• _INPUT RECORDS_:
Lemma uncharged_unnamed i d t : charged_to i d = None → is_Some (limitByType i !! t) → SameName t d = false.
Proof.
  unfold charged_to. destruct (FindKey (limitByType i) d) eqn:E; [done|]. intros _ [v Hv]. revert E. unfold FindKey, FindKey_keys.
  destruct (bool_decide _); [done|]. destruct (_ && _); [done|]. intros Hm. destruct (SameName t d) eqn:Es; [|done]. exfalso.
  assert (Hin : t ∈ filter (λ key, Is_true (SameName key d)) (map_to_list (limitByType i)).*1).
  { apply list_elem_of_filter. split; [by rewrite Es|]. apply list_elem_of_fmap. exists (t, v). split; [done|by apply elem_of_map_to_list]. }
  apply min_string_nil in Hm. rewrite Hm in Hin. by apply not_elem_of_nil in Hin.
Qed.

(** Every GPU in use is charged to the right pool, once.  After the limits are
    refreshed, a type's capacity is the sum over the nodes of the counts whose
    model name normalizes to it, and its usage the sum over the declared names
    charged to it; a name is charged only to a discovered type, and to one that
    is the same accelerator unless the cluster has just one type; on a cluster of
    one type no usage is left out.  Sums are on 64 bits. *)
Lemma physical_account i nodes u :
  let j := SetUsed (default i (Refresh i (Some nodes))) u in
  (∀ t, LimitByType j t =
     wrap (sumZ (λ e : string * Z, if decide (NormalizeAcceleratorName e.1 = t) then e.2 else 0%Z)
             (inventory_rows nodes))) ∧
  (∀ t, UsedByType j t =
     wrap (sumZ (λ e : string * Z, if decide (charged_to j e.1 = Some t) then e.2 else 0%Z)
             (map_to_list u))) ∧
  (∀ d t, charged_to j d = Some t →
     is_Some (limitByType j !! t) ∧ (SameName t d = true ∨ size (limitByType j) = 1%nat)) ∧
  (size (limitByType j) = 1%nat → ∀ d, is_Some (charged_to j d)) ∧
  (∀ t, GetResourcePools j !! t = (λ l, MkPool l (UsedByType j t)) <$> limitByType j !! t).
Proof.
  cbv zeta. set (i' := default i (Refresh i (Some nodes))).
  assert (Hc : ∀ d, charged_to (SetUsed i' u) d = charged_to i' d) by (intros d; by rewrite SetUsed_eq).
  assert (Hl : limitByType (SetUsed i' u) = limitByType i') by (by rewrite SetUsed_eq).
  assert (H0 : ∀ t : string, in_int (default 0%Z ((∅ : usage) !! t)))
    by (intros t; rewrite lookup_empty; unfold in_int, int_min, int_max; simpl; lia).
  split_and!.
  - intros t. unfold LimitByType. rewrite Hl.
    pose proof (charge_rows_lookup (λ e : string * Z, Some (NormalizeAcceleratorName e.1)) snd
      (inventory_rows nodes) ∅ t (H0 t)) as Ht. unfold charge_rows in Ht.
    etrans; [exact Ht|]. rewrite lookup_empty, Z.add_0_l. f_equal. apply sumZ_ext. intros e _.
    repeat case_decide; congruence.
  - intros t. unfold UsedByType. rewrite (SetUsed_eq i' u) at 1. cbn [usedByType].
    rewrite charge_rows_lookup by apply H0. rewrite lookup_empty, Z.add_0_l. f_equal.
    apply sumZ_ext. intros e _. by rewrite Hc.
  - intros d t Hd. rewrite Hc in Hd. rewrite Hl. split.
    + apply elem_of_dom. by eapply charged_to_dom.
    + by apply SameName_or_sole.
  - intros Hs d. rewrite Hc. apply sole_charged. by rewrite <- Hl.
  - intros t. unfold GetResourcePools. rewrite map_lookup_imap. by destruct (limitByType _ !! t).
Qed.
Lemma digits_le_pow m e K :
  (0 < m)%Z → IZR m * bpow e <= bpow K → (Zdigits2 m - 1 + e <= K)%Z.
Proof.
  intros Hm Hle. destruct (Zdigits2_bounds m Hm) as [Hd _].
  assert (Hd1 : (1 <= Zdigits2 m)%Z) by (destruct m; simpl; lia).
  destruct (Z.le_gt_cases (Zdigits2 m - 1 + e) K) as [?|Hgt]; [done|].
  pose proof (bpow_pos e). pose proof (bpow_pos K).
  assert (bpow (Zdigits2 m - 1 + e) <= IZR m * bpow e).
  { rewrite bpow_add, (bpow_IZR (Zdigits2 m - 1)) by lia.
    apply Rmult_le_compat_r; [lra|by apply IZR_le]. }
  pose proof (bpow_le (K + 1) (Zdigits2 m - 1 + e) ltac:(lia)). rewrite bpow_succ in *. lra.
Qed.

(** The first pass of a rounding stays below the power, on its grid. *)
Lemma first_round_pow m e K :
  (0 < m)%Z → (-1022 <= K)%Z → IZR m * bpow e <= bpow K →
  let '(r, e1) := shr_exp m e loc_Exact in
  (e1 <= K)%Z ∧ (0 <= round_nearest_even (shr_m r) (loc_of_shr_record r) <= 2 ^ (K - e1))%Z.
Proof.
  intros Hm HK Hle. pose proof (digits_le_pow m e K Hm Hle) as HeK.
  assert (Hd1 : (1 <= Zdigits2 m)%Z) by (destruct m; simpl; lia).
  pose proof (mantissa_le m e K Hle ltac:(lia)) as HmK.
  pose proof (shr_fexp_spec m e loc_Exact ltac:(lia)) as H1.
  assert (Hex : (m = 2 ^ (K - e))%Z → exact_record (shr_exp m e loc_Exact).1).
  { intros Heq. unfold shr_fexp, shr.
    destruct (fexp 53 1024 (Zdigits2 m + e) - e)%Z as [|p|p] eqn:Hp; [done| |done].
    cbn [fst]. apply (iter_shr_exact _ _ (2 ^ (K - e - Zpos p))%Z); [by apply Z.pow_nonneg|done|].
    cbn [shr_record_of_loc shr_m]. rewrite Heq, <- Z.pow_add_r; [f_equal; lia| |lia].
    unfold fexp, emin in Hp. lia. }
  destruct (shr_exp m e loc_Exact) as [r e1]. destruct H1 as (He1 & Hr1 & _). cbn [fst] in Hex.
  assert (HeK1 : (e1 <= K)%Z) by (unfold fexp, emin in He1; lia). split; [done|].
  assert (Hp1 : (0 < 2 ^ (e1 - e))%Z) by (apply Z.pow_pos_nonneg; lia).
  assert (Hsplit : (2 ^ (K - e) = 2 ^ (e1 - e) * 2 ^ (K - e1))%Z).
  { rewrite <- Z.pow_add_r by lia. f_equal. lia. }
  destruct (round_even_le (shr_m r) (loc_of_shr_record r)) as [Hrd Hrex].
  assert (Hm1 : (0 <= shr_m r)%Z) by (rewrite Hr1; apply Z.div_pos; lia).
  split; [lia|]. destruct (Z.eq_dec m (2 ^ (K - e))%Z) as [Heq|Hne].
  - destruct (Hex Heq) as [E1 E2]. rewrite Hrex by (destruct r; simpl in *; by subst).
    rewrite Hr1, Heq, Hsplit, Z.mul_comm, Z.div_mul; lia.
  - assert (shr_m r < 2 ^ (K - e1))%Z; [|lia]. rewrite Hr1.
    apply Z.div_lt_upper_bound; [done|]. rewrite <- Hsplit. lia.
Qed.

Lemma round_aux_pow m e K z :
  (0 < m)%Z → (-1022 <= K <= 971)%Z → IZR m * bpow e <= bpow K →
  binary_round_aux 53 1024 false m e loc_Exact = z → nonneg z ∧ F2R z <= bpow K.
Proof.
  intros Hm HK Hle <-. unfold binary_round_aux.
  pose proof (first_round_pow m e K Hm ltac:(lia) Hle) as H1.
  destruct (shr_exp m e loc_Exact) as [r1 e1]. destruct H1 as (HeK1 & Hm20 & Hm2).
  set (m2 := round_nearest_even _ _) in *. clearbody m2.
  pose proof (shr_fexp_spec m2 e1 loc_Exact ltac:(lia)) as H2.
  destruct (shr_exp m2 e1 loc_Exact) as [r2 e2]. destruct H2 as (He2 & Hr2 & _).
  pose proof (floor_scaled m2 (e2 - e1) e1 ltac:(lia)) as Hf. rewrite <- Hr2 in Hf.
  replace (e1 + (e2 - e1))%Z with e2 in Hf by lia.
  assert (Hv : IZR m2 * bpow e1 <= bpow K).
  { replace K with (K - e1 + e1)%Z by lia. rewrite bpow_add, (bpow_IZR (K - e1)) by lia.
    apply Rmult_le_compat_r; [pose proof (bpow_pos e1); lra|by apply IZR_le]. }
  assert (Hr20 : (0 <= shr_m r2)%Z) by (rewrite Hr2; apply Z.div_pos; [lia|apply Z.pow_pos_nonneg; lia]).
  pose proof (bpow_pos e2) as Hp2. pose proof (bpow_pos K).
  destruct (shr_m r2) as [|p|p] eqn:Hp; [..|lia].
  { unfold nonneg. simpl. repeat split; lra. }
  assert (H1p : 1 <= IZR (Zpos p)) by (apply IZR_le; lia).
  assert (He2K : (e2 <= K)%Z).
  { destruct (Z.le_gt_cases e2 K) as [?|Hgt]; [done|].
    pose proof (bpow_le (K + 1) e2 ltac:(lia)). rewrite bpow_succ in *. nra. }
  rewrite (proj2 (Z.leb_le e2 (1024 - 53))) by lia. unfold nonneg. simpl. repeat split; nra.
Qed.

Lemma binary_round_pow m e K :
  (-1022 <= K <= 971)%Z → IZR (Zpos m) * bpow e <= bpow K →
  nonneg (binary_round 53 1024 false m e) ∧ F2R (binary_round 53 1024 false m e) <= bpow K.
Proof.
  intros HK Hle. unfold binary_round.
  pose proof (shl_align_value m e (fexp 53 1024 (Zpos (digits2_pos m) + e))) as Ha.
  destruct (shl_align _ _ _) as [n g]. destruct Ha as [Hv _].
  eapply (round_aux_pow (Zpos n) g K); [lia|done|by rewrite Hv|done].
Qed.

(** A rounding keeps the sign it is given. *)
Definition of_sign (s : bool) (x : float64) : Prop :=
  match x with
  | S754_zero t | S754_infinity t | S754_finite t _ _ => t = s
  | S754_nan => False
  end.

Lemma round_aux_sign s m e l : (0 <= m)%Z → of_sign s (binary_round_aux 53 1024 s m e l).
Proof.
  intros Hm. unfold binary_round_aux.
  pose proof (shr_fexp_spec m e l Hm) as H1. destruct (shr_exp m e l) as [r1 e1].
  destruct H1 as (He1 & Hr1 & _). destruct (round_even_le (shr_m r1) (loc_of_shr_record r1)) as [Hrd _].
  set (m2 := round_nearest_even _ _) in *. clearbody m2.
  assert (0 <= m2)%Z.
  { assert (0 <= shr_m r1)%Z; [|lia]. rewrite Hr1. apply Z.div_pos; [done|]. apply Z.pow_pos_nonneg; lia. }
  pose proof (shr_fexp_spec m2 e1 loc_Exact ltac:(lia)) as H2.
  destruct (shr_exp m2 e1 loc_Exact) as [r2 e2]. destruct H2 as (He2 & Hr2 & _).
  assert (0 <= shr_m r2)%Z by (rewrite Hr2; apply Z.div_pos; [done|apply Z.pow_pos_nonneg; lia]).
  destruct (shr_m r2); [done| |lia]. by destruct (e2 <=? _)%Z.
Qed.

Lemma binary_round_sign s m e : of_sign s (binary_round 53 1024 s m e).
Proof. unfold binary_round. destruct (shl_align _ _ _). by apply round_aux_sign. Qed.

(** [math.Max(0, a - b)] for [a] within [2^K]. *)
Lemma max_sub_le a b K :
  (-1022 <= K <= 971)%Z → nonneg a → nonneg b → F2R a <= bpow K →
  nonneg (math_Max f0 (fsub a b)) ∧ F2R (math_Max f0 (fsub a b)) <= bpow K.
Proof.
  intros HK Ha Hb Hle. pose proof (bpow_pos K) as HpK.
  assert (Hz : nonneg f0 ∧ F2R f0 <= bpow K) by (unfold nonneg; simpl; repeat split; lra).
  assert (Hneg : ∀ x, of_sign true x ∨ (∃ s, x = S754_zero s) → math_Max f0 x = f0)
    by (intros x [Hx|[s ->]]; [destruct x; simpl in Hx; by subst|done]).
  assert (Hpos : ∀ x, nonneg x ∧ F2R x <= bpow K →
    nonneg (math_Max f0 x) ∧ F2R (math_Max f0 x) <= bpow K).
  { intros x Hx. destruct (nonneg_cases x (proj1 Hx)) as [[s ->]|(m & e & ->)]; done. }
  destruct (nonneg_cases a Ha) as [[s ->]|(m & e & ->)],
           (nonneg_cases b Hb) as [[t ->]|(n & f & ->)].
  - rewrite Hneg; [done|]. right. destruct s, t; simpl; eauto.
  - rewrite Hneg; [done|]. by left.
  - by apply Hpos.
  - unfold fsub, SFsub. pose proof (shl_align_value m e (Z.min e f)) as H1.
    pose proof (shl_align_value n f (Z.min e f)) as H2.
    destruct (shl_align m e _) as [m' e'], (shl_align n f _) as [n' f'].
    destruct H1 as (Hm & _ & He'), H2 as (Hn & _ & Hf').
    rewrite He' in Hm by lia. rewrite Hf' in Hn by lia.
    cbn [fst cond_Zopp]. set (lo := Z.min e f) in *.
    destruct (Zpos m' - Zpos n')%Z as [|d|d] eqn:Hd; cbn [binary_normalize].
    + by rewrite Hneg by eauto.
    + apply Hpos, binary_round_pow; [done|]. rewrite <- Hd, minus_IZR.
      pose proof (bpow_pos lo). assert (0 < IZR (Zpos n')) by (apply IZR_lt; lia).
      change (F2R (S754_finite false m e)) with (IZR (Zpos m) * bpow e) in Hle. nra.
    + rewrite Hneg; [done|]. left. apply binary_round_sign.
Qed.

• _WHAT THE TASK ASKS_: Please reproduce the lines from the line with "Lemma round_aux_sign s" to the line with "destruct (shl_align m", both ends included, exactly as they appear above.

• _SOLUTION TO THE PROBLEM_:
Lemma round_aux_sign s m e l : (0 <= m)%Z → of_sign s (binary_round_aux 53 1024 s m e l).
Proof.
  intros Hm. unfold binary_round_aux.
  pose proof (shr_fexp_spec m e l Hm) as H1. destruct (shr_exp m e l) as [r1 e1].
  destruct H1 as (He1 & Hr1 & _). destruct (round_even_le (shr_m r1) (loc_of_shr_record r1)) as [Hrd _].
  set (m2 := round_nearest_even _ _) in *. clearbody m2.
  assert (0 <= m2)%Z.
  { assert (0 <= shr_m r1)%Z; [|lia]. rewrite Hr1. apply Z.div_pos; [done|]. apply Z.pow_pos_nonneg; lia. }
  pose proof (shr_fexp_spec m2 e1 loc_Exact ltac:(lia)) as H2.
  destruct (shr_exp m2 e1 loc_Exact) as [r2 e2]. destruct H2 as (He2 & Hr2 & _).
  assert (0 <= shr_m r2)%Z by (rewrite Hr2; apply Z.div_pos; [done|apply Z.pow_pos_nonneg; lia]).
  destruct (shr_m r2); [done| |lia]. by destruct (e2 <=? _)%Z.
Qed.

Lemma binary_round_sign s m e : of_sign s (binary_round 53 1024 s m e).
Proof. unfold binary_round. destruct (shl_align _ _ _). by apply round_aux_sign. Qed.

(** [math.Max(0, a - b)] for [a] within [2^K]. *)
Lemma max_sub_le a b K :
  (-1022 <= K <= 971)%Z → nonneg a → nonneg b → F2R a <= bpow K →
  nonneg (math_Max f0 (fsub a b)) ∧ F2R (math_Max f0 (fsub a b)) <= bpow K.
Proof.
  intros HK Ha Hb Hle. pose proof (bpow_pos K) as HpK.
  assert (Hz : nonneg f0 ∧ F2R f0 <= bpow K) by (unfold nonneg; simpl; repeat split; lra).
  assert (Hneg : ∀ x, of_sign true x ∨ (∃ s, x = S754_zero s) → math_Max f0 x = f0)
    by (intros x [Hx|[s ->]]; [destruct x; simpl in Hx; by subst|done]).
  assert (Hpos : ∀ x, nonneg x ∧ F2R x <= bpow K →
    nonneg (math_Max f0 x) ∧ F2R (math_Max f0 x) <= bpow K).
  { intros x Hx. destruct (nonneg_cases x (proj1 Hx)) as [[s ->]|(m & e & ->)]; done. }
  destruct (nonneg_cases a Ha) as [[s ->]|(m & e & ->)],
           (nonneg_cases b Hb) as [[t ->]|(n & f & ->)].
  - rewrite Hneg; [done|]. right. destruct s, t; simpl; eauto.
  - rewrite Hneg; [done|]. by left.
  - by apply Hpos.
  - unfold fsub, SFsub. pose proof (shl_align_value m e (Z.min e f)) as H1.
    pose proof (shl_align_value n f (Z.min e f)) as H2.
    destruct (shl_align m e _) as [m' e'], (shl_align n f _) as [n' f'].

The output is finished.